Dívidas trabalhistas
A ação popular que busca impedir a posse de Cristiane foi movida por um grupo de advogados e foi acatada pela 4ª Vara Federal de Niterói.

A decisão judicial veio após a denúncia de que Cristiane Brasil foi condenada a pagar R$ 60 mil por dívidas trabalhistas com dois ex-motoristas. Além de suspender a posse, o juiz também fixou multa de R$ 500 mil em caso de descumprimento da liminar.

Em sua decisão, o magistrado destaca que decidiu conceder a liminar sem ouvir os demais envolvidos “encontra-se justificado diante da gravidade dos fatos sob análise” e que a nomeação de Cristiane Brasil fere o princípio da moralidade administrativa.

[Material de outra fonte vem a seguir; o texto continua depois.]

(** ** The two encodings *)

(** [d] holds, in its first [n] bytes, an encoding of the words [ws]. *)
Inductive bitmap_encoding (ws d : list Z) (n : Z) : Prop :=
| encoding_default pad :
    bits (take (Z.to_nat n) d)
    = header_bits BITMAP_COMPRESSION_TYPE_DEFAULT (zlen ws)
      ++ flat_map token_bits (bitmap_tokens ws) ++ pad ->
    bitmap_encoding ws d n
| encoding_no pad :
    n = zlen ws * 4 + 2 ->
    bits (take (Z.to_nat n) d) = header_bits BITMAP_COMPRESSION_TYPE_NO (zlen ws) ++ pad ->
    take (4 * length ws) (drop 2 d) = bytes_of_u32s ws ->
    bitmap_encoding ws d n.

(** Both encodings only depend on the first [n] bytes. *)
Lemma bitmap_encoding_take ws d d' n :
  take (Z.to_nat n) d' = take (Z.to_nat n) d -> bitmap_encoding ws d n -> bitmap_encoding ws d' n.
Proof.
  intros Ht [pad Hb | pad Hn Hb Hd].
  - apply encoding_default with pad. by rewrite Ht.
  - apply encoding_no with pad; [done | by rewrite Ht |]. rewrite <- Hd.
    rewrite !take_drop_commute.
    replace (2 + 4 * length ws)%nat with (Z.to_nat n) by (rewrite Hn; unfold zlen; lia).
    by rewrite Ht.
Qed.

Lemma ex_intro_swap {A B} (x : A) (P : A -> Prop) (Q : A -> B -> Prop) :
  P x -> (exists y, Q x y) -> exists x y, P x /\ Q x y.
Proof. intros H [y Hy]. eauto. Qed.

“Em exame ainda que perfunctório, este magistrado vislumbra fragrante desrespeito à Constituição Federal no que se refere à moralidade administrativa, (…) quando se pretende nomear para um cargo de tamanha magnitude, Ministro do Trabalho, pessoa que já teria sido condenada em reclamações trabalhistas, condenações estas com trânsito em julgado”, escreveu Couceiro.